Da anni Follow This presenta mozioni alle assemblee generali annuali delle compagnie petrolifere, nell'ambito di una campagna per rendere più stringenti gli impegni di riduzione delle emissioni. Shell sta affrontando l’azione da parte degli investitori che possiedono circa il 5% delle sue azioni sempre per una risoluzione Follow This all'assemblea generale di quest'anno.

Il riutilizzo dei metalli delle terre rare provenienti da vecchi cellulari potrebbe soddisfare gran parte della domanda globale

Una fonte vasta e in gran parte trascurata di metalli delle terre rare, materiali fondamentali per l'energia rinnovabile, potrebbe trovarsi nelle nostre case, in fondo ai nostri armadi e nei cassetti della spazzatura.

Un nuovo studio condotto da ricercatori cinesi e olandesi, pubblicato su Nature Geoscience, ha stimato che il riutilizzo o il riciclaggio dei metalli delle terre rare provenienti da vecchi cellulari, dischi rigidi, motori elettrici e turbine potrebbe soddisfare fino al 40% della domanda di questi metalli negli Stati Uniti, in Cina e in Europa entro il 2050.

Le terre rare sono essenziali per le tecnologie verdi, come i veicoli elettrici e le turbine eoliche, e sono utilizzate nel settore aeronautico. Tuttavia, la loro estrazione ha un grande impatto ambientale. Per questo il riciclo e il riutilizzo delle terre rare è di fondamentale importanza per ridurre il rischio di inquinamento del suolo e dell’acqua derivanti dalla loro estrazione.
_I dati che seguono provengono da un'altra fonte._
Lemma keeps_handle g pv m : 0 ≤ SectionRetries files → provider_safe pv → conforming m → keeps g (handle params files pv m).
Proof.
  intros Hret Hpv Hm. unfold handle. destruct m as [a| |]; [|apply keeps_ret..]. destruct Hm as [Hm _].
  destruct (Objects a) as [|o os]; [apply keeps_ret|]. apply Forall_cons in Hm as [[b Hb] _]. cbv zeta.
  case_if; [apply keeps_ret|]. case_if; [apply keeps_send|].
  destruct (Type_ (AHeader a) =? F_SC_NA_1) eqn:Hsc.
  { bool_facts. rewrite Hsc in Hb. apply encoded_call in Hb as (name & sec & q & ->). by apply keeps_call. }
  destruct ((Type_ (AHeader a) =? F_AF_NA_1) && _) eqn:Haf; [|apply keeps_negative].
  bool_facts. rewrite H in Hb. apply encoded_ack in Hb as (name & sec & q & ->). apply keeps_ack.
Qed.

(** ** Every run of the loop *)
Definition server_ok (s : server) : Prop :=
  worker_ok (w_generation (sv s)) (sv s) ∧ (w_state (sv s) ≠ 0 → is_Some (w_generation (sv s))) ∧
  (armed s = true → exited s = false → w_state (sv s) ≠ 0).

(** The events that can occur: a transfer generation that ends, a timer that
    was set, a message that was decoded. *)
Definition enabled (s : server) (ev : wevent) : Prop :=
  match ev with
  | WDone => True
  | WStopped => is_Some (w_generation (sv s))
  | WTimer => armed s = true
  | WIn m _ => ∃ b, bytes_ok b ∧ DecodeASDU b params = Ok m
  end.

Lemma conclude_ok g cancelled r w : worker_ok (Some g) (worker w) → 0 ≤ SectionRetries files → safe r →
  ∃ s', conclude cancelled r w = Ok (s', sent w) ∧ server_ok s'.
Proof.
  intros Hw Hret Hr. pose proof Hw as (Hg & Hrt & _).
  assert (server_ok (mkServer (mkServing (w_key (worker w)) [] 0 0 0 0 None) false false false)) as Hnone.
  { split; [|done]. split; [done|]. split; [done|by left]. }
  unfold conclude. destruct r as [u|e| |]; try done.
  - eexists. split; [reflexivity|]. split; [cbn; by rewrite Hg|]. split; cbn; [by rewrite Hg|].
    intros Ha _ Hz. by rewrite Hz in Ha.
  - case_if; [by eexists|]. rewrite Hg. case_if; [by eexists|]. eexists. split; [reflexivity|].
    split; [cbn; by rewrite Hg|]. split; [cbn; by rewrite Hg|done].
Qed.

Lemma keeps_conclude g (m : W unit) s cancelled : 0 ≤ SectionRetries files → keeps (Some g) m → worker_ok (Some g) (worker s) →
  ∃ s' out, (let '(r, w') := m s in conclude cancelled r w') = Ok (s', out) ∧ server_ok s'.
Proof.
  intros Hret Hm Hs. specialize (Hm s Hs). destruct (m s) as [r w']. destruct (conclude_ok g cancelled r w') as (s' & Hc & Hok); [by destruct r|done|by destruct r|eauto].
Qed.

Lemma reset_server_ok w o a e c : 0 ≤ SectionRetries files → (a = true → e = true) → server_ok (mkServer (mkServing (w_key w) [] 0 0 0 0 o) a e c).
Proof. intros Hret Ha. split; [|split; [done|]]; [split; [done|split; [cbn; lia|by left]]|]. cbn. intros ->%Ha. done. Qed.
Inoltre, le operazioni di estrazione delle terre rare sono terreno di conflitti locali e violazioni dei diritti umani.

L'idea di riutilizzare o riciclare le terre rare non è nuova. Negli anni '80, alcuni ricercatori giapponesi hanno coniato il termine urban mining per descrivere la raccolta di metalli rari da elettrodomestici e dispositivi elettronici dismessi. Metalli comuni come ferro, rame e alluminio sono già ampiamente riciclati. Ma, secondo i ricercatori, solo l'1% delle terre rare presenti nei vecchi prodotti viene riutilizzato o riciclato. 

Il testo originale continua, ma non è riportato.